_Task description_
Look for the word "left" in the entries below, then copy every line that has it.

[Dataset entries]

Lemma fraction_text_nonempty fp :
  (0 < String.length fp)%nat -> fraction_text fp = String "." fp.
Proof.
  intros H. unfold fraction_text. apply is_empty_length in H. now rewrite H.
Qed.

(** The five shapes of the text of a decimal. *)
Lemma format_cases s n :
  let ds := string_of_N (Z.to_N s) in
  let k := Z.of_nat (String.length ds) in
  (k <= n <= 21 /\ format s n = (ds ++ zeros (Z.to_nat (n - k)))%string) \/
  (0 < n < k /\ n <= 21 /\
   format s n = (take (Z.to_nat n) ds ++ "." ++ drop (Z.to_nat n) ds)%string) \/
  (-6 < n <= 0 /\ format s n = ("0." ++ zeros (Z.to_nat (- n)) ++ ds)%string) \/
  ((n <= -6 \/ 21 < n) /\ k = 1 /\
   format s n = (ds ++ exponent_text (Some (n - 1)))%string) \/
  ((n <= -6 \/ 21 < n) /\ k <> 1 /\
   format s n = (take 1 ds ++ "." ++ drop 1 ds
                    ++ exponent_text (Some (n - 1)))%string).
Proof.
  cbv zeta. unfold format.
  set (ds := string_of_N (Z.to_N s)). set (k := Z.of_nat (String.length ds)).
  destruct (Z.leb_spec k n), (Z.leb_spec n 21), (Z.ltb_spec 0 n),
    (Z.ltb_spec (-6) n), (Z.leb_spec n 0), (Z.eqb_spec k 1);
    cbn [andb]; try lia;
    first [ solve [left; repeat split; first [lia|reflexivity]]
          | solve [right; left; repeat split; first [lia|reflexivity]]
          | solve [right; right; left; repeat split; first [lia|reflexivity]]
          | solve [right; right; right; left; repeat split;
                   first [lia|reflexivity]]
          | solve [right; right; right; right; repeat split;
                   first [lia|reflexivity]] ].
Qed.

(** The text of a decimal is a number token that writes that decimal. *)
Lemma format_text s n :
  0 < s ->
  exists ip fp ex,
    format s n = (ip ++ fraction_text fp ++ exponent_text ex)%string /\
    all_digits ip = true /\ int_part_ok ip = true /\ all_digits fp = true /\
    forall negative,
      of_decimal negative (Z.of_N (digits_value 0 (ip ++ fp)))
        (exponent_value ex - Z.of_nat (String.length fp))
      = of_decimal negative s (n - ndigits s).
Proof.
  intros Hs. unfold ndigits.
  pose proof (all_digits_string_of_N (Z.to_N s)) as Hall.
  pose proof (digits_value_string_of_N (Z.to_N s)) as Hval.
  destruct (string_of_N_head_nonzero (Z.to_N s) ltac:(lia))
    as (c & r & Hds & Hc & Hc0).
  pose proof (format_cases s n) as Hcases. cbv zeta in Hcases.
  set (ds := string_of_N (Z.to_N s)) in *.
  assert (Hlen : (1 <= String.length ds)%nat) by (rewrite Hds; cbn; lia).
  set (k := Z.of_nat (String.length ds)) in *.
  assert (Hv : Z.of_N (digits_value 0 ds) = s) by (rewrite Hval; lia).
  destruct Hcases as [(Hn & ->)|[(Hn & Hn21 & ->)|[(Hn & ->)|
                      [(Hn & Hk1 & ->)|(Hn & Hk1 & ->)]]]].
  - (* digits followed by zeros *)
    exists (ds ++ zeros (Z.to_nat (n - k)))%string, EmptyString, None.
    split; [now rewrite append_empty_l, append_nil_r|].
    split; [now rewrite all_digits_app, Hall, all_digits_zeros|].
    split; [rewrite Hds, append_String; cbn [int_part_ok]; now rewrite Hc0|].
    split; [reflexivity|]. intros negative.
    rewrite append_nil_r, digits_value_app, digits_value_zeros.
    cbn [exponent_value String.length].
    rewrite N2Z.inj_mul, N2Z.inj_pow, Hv, nat_N_Z, Z2Nat.id by lia.
    cbn [Z.of_N Z.of_nat]. rewrite Z.sub_0_r.
    apply of_decimal_scale; lia.
  - (* point inside the digits *)
    exists (take (Z.to_nat n) ds), (drop (Z.to_nat n) ds), None.
    destruct (all_digits_take_drop (Z.to_nat n) ds Hall) as [Ht Hd].
    pose proof (drop_length (Z.to_nat n) ds) as Hdl.
    split; [rewrite fraction_text_nonempty by lia;
            cbn [exponent_text]; now rewrite append_nil_r|].
    split; [exact Ht|].
    split.
    { rewrite Hds. destruct (Z.to_nat n) as [|n'] eqn:En; [lia|].
      cbn [take int_part_ok]. now rewrite Hc0. }
    split; [exact Hd|]. intros negative.
    rewrite take_drop, Hv. cbn [exponent_value]. f_equal. lia.
  - (* zeros after the point *)
    exists "0"%string, (zeros (Z.to_nat (- n)) ++ ds)%string, None.
    assert (Hl : String.length (zeros (Z.to_nat (- n)) ++ ds)
                 = (Z.to_nat (- n) + String.length ds)%nat)
      by now rewrite append_length, zeros_length.
    split; [rewrite fraction_text_nonempty by lia;
            cbn [exponent_text]; now rewrite append_nil_r|].
    split; [reflexivity|]. split; [reflexivity|].
    split; [now rewrite all_digits_app, all_digits_zeros|]. intros negative.
    rewrite append_String, append_empty_l. cbn [digits_value].
    rewrite digits_value_app, digits_value_zeros.
    replace ((10 * 0 + (code "0" - 48)) * 10 ^ N.of_nat (Z.to_nat (- n)))%N
      with 0%N by (unfold code; cbn [N_of_ascii N_of_digits]; lia).
    rewrite Hv, Hl. cbn [exponent_value]. f_equal. lia.
  - (* exponent, one digit *)
    exists ds, EmptyString, (Some (n - 1)).
    split; [cbn [fraction_text is_empty]; now rewrite append_empty_l|].
    split; [exact Hall|].
    split; [rewrite Hds; cbn [int_part_ok]; now rewrite Hc0|].
    split; [reflexivity|]. intros negative.
    rewrite append_nil_r, Hv. cbn [exponent_value String.length].
    f_equal. lia.
  - (* exponent, several digits *)
    exists (take 1 ds), (drop 1 ds), (Some (n - 1)).
    destruct (all_digits_take_drop 1 ds Hall) as [Ht Hd].
    pose proof (drop_length 1 ds) as Hdl.
    split; [now rewrite fraction_text_nonempty by lia|].
    split; [exact Ht|].
    split; [rewrite Hds; cbn [take int_part_ok]; now rewrite Hc0|].
    split; [exact Hd|]. intros negative.
    rewrite take_drop, Hv. cbn [exponent_value]. f_equal. lia.
Qed.

End FormatFacts.

(** ** The JSON parser terminates within its fuel *)

Module JSONFacts.

Import Js Chars Number JSON Examples StringFacts.

Local Abbreviation len := String.length.

Lemma skip_ws_length s : (len (skip_ws s) <= len s)%nat.
Proof.
  induction s as [|c s IH]; simpl; [lia|].
  destruct (is_ws c); simpl; lia.
Qed.

Lemma scan_digits_length s d r :
  scan_digits s = (d, r) ->
  (len r <= len s)%nat /\ (is_empty d = false -> (len r < len s)%nat).
Proof.
  revert d r. induction s as [|c s IH]; simpl; intros d r H.
  - inversion H; subst. simpl. split; [lia|discriminate].
  - destruct (is_digit c).
    + destruct (scan_digits s) as [d' r'] eqn:E. inversion H; subst.
      destruct (IH _ _ eq_refl) as [Hle _]. split; intros; lia.
    + inversion H; subst. simpl. split; [lia|discriminate].
Qed.

Lemma scan_fraction_length s fr r :
  scan_fraction s = Some (fr, r) -> (len r <= len s)%nat.
Proof.
  destruct s as [|c s]; simpl; intros H.
  - inversion H; subst; simpl; lia.
  - destruct (Ascii.eqb c ".").
    + destruct (scan_digits s) as [d r'] eqn:E.
      destruct (is_empty d); [discriminate|]. inversion H; subst.
      apply scan_digits_length in E. lia.
    + inversion H; subst; simpl; lia.
Qed.

Lemma scan_sign_length s sg r :
  scan_sign s = (sg, r) -> (len r <= len s)%nat.
Proof.
  destruct s as [|c s]; simpl; intros H.
  - inversion H; subst; simpl; lia.
  - destruct (Ascii.eqb c "+"); [inversion H; subst; simpl; lia|].
    destruct (Ascii.eqb c "-"); inversion H; subst; simpl; lia.
Qed.

Lemma scan_exponent_length s ex r :
  scan_exponent s = Some (ex, r) -> (len r <= len s)%nat.
Proof.
  destruct s as [|c s]; simpl; intros H.
  - inversion H; subst; simpl; lia.
  - destruct (Ascii.eqb c "e" || Ascii.eqb c "E").
    + destruct (scan_sign s) as [sg s1] eqn:Es.
      destruct (scan_digits s1) as [d r'] eqn:E.
      destruct (is_empty d); [discriminate|]. inversion H; subst.
      apply scan_digits_length in E. apply scan_sign_length in Es. lia.
    + inversion H; subst; simpl; lia.
Qed.

Lemma int_part_ok_not_empty d : int_part_ok d = true -> is_empty d = false.
Proof. destruct d; simpl; congruence. Qed.

Lemma parse_number_length s v r :
  parse_number s = Some (v, r) -> (len r < len s)%nat.
Proof.
  unfold parse_number. intros H.
  set (p := match s with
            | String c r0 => if Ascii.eqb c "-" then (true, r0) else (false, s)
            | EmptyString => (false, s)
            end) in H.
  assert (Hp : (len (snd p) <= len s)%nat).
  { subst p. destruct s as [|c s]; simpl; [lia|].
    destruct (Ascii.eqb c "-"); simpl; lia. }
  destruct p as [neg s1]. simpl in Hp.
  destruct (scan_digits s1) as [d s2] eqn:Ed.
  destruct (int_part_ok d) eqn:Hok; [|discriminate].
  apply int_part_ok_not_empty in Hok.
  apply scan_digits_length in Ed. destruct Ed as [_ Hlt]. specialize (Hlt Hok).
  destruct (scan_fraction s2) as [[fr s3]|] eqn:Ef; [|discriminate].
  destruct (scan_exponent s3) as [[ex s4]|] eqn:Ee; [|discriminate].
  apply scan_fraction_length in Ef. apply scan_exponent_length in Ee.
  inversion H; subst; lia.
Qed.

Lemma prepend_length p x s r :
  prepend p x = Some (s, r) -> exists s', x = Some (s', r).
Proof.
  destruct x as [[s' r']|]; simpl; [|discriminate].
  intros H; inversion H; subst. eauto.
Qed.

Lemma parse_string_body_length : forall n s x r,
  (len s <= n)%nat -> parse_string_body s = Some (x, r) -> (len r < len s)%nat.
Proof.
  induction n as [|n IH]; intros s x r Hn H.
  - destruct s; simpl in *; [discriminate|lia].
  - destruct s as [|c s]; simpl in H; [discriminate|].
    simpl in Hn.
    destruct (Ascii.eqb c dquote).
    { inversion H; subst. simpl. lia. }
    destruct (Ascii.eqb c backslash).
    2:{ destruct (code c <? 32)%N; [discriminate|].
        apply prepend_length in H. destruct H as [s' H].
        apply IH in H; simpl; lia. }
    destruct s as [|e s1]; [discriminate|].
    destruct (Ascii.eqb e "u").
    2:{ destruct (simple_escape e); [|discriminate].
        apply prepend_length in H. destruct H as [s' H].
        apply IH in H; simpl in *; lia. }
    destruct s1 as [|h1 [|h2 [|h3 [|h4 s2]]]]; try discriminate.
    destruct (hex4 h1 h2 h3 h4) as [u|]; [|discriminate].
    simpl in Hn.
    assert (Hplain : forall y, prepend (utf8_encode u) (parse_string_body s2)
                          = Some (y, r) -> (len r < len s2)%nat).
    { intros y Hy. apply prepend_length in Hy. destruct Hy as [s' Hy].
      apply IH in Hy; lia. }
    destruct s2 as [|a1 [|a2 [|a3 [|a4 [|a5 [|a6 s3]]]]]];
      try (apply Hplain in H; simpl in *; lia).
    destruct (if is_high_surrogate u then _ else None).
    + apply prepend_length in H. destruct H as [s' H].
      apply IH in H; simpl in *; lia.
    + apply Hplain in H; simpl in *; lia.
Qed.

Lemma strip_prefix_length p : forall s r,
  strip_prefix p s = Some r -> (len r <= len s)%nat.
Proof.
  induction p as [|a p IH]; simpl; intros s r H.
  - inversion H; lia.
  - destruct s as [|b s]; [discriminate|].
    destruct (Ascii.eqb a b); [|discriminate].
    apply IH in H. simpl. lia.
Qed.

Lemma parse_keyword_length kw v s v' r :
  parse_keyword kw v s = POk v' r -> (len r <= len s)%nat.
Proof.
  unfold parse_keyword. destruct (strip_prefix kw s) eqn:E; [|discriminate].
  intros H; inversion H; subst. eapply strip_prefix_length; eauto.
Qed.

Lemma parse_keyword_fuel kw v s : parse_keyword kw v s <> PFuel.
Proof. unfold parse_keyword. destruct (strip_prefix kw s); discriminate. Qed.

Lemma parse_fuel_ok : forall fuel,
  fuel_ok 1 parse_value fuel /\
  fuel_ok 2 parse_elements fuel /\
  fuel_ok 2 parse_members fuel.
Proof.
  induction fuel as [|fuel [IHv [IHe IHm]]].
  { unfold fuel_ok. split; [|split]; intros s Hs; lia. }
  assert (Hv : fuel_ok 1 parse_value (S fuel)).
  { intros s Hs. simpl.
    pose proof (skip_ws_length s) as Hws.
    destruct (skip_ws s) as [|c rest] eqn:Es; [split; [discriminate|discriminate]|].
    simpl in Hws.
    destruct (Ascii.eqb c "{").
    { pose proof (skip_ws_length rest) as Hws'.
      destruct (skip_ws rest) as [|c' rest'] eqn:Er; [split; discriminate|].
      simpl in Hws'.
      destruct (Ascii.eqb c' "}").
      { split; [discriminate|]. intros a r H; inversion H; subst; lia. }
      destruct (IHm rest) as [Hf Hl]; [lia|].
      destruct (parse_members fuel rest) as [ms r| |] eqn:Em;
        [|split; discriminate|congruence].
      split; [discriminate|]. intros a r' H; inversion H; subst.
      specialize (Hl _ _ eq_refl). lia. }
    destruct (Ascii.eqb c "[").
    { pose proof (skip_ws_length rest) as Hws'.
      destruct (skip_ws rest) as [|c' rest'] eqn:Er; [split; discriminate|].
      simpl in Hws'.
      destruct (Ascii.eqb c' "]").
      { split; [discriminate|]. intros a r H; inversion H; subst; lia. }
      destruct (IHe rest) as [Hf Hl]; [lia|].
      destruct (parse_elements fuel rest) as [vs r| |] eqn:Em;
        [|split; discriminate|congruence].
      split; [discriminate|]. intros a r' H; inversion H; subst.
      specialize (Hl _ _ eq_refl). lia. }
    destruct (Ascii.eqb c dquote).
    { destruct (parse_string_body rest) as [[str r]|] eqn:Eb;
        [|split; discriminate].
      split; [discriminate|]. intros a r' H; inversion H; subst.
      eapply parse_string_body_length in Eb; [|reflexivity]. lia. }
    destruct (Ascii.eqb c "t").
    { split; [apply parse_keyword_fuel|].
      intros a r H. apply parse_keyword_length in H. lia. }
    destruct (Ascii.eqb c "f").
    { split; [apply parse_keyword_fuel|].
      intros a r H. apply parse_keyword_length in H. lia. }
    destruct (Ascii.eqb c "n").
    { split; [apply parse_keyword_fuel|].
      intros a r H. apply parse_keyword_length in H. lia. }
    destruct (parse_number (String c rest)) as [[v r]|] eqn:En;
      [|split; discriminate].
    split; [discriminate|]. intros a r' H; inversion H; subst.
    apply parse_number_length in En. simpl in En. lia. }
  split; [exact Hv|]. split.
  - intros s Hs. simpl.
    destruct (IHv s) as [Hf Hl]; [lia|].
    destruct (parse_value fuel s) as [v rest| |] eqn:Ev;
      [|split; discriminate|congruence].
    specialize (Hl _ _ eq_refl).
    pose proof (skip_ws_length rest) as Hws.
    destruct (skip_ws rest) as [|c rest'] eqn:Er; [split; discriminate|].
    simpl in Hws.
    destruct (Ascii.eqb c ",").
    { destruct (IHe rest') as [Hf' Hl']; [lia|].
      destruct (parse_elements fuel rest') as [vs r| |] eqn:Ee;
        [|split; discriminate|congruence].
      split; [discriminate|]. intros a r' H; inversion H; subst.
      specialize (Hl' _ _ eq_refl). lia. }
    destruct (Ascii.eqb c "]"); [|split; discriminate].
    split; [discriminate|]. intros a r' H; inversion H; subst. lia.
  - intros s Hs. simpl.
    pose proof (skip_ws_length s) as Hws.
    destruct (skip_ws s) as [|c rest] eqn:Es; [split; discriminate|].
    simpl in Hws.
    destruct (Ascii.eqb c dquote); [|split; discriminate].
    destruct (parse_string_body rest) as [[k rest1]|] eqn:Eb;
      [|split; discriminate].
    eapply parse_string_body_length in Eb; [|reflexivity].
    pose proof (skip_ws_length rest1) as Hws1.
    destruct (skip_ws rest1) as [|c1 rest2] eqn:E1; [split; discriminate|].
    simpl in Hws1.
    destruct (Ascii.eqb c1 ":"); [|split; discriminate].
    destruct (IHv rest2) as [Hf Hl]; [lia|].
    destruct (parse_value fuel rest2) as [v rest3| |] eqn:Ev;
      [|split; discriminate|congruence].
    specialize (Hl _ _ eq_refl).
    pose proof (skip_ws_length rest3) as Hws3.
    destruct (skip_ws rest3) as [|c3 rest4] eqn:E3; [split; discriminate|].
    simpl in Hws3.
    destruct (Ascii.eqb c3 ",").
    { destruct (IHm rest4) as [Hf' Hl']; [lia|].
      destruct (parse_members fuel rest4) as [ms r| |] eqn:Ee;
        [|split; discriminate|congruence].
      split; [discriminate|]. intros a r' H; inversion H; subst.
      specialize (Hl' _ _ eq_refl). lia. }
    destruct (Ascii.eqb c3 "}"); [|split; discriminate].
    split; [discriminate|]. intros a r' H; inversion H; subst. lia.
Qed.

_Result for this task_
    first [ solve [left; repeat split; first [lia|reflexivity]]
          | solve [right; left; repeat split; first [lia|reflexivity]]
          | solve [right; right; left; repeat split; first [lia|reflexivity]]
          | solve [right; right; right; left; repeat split;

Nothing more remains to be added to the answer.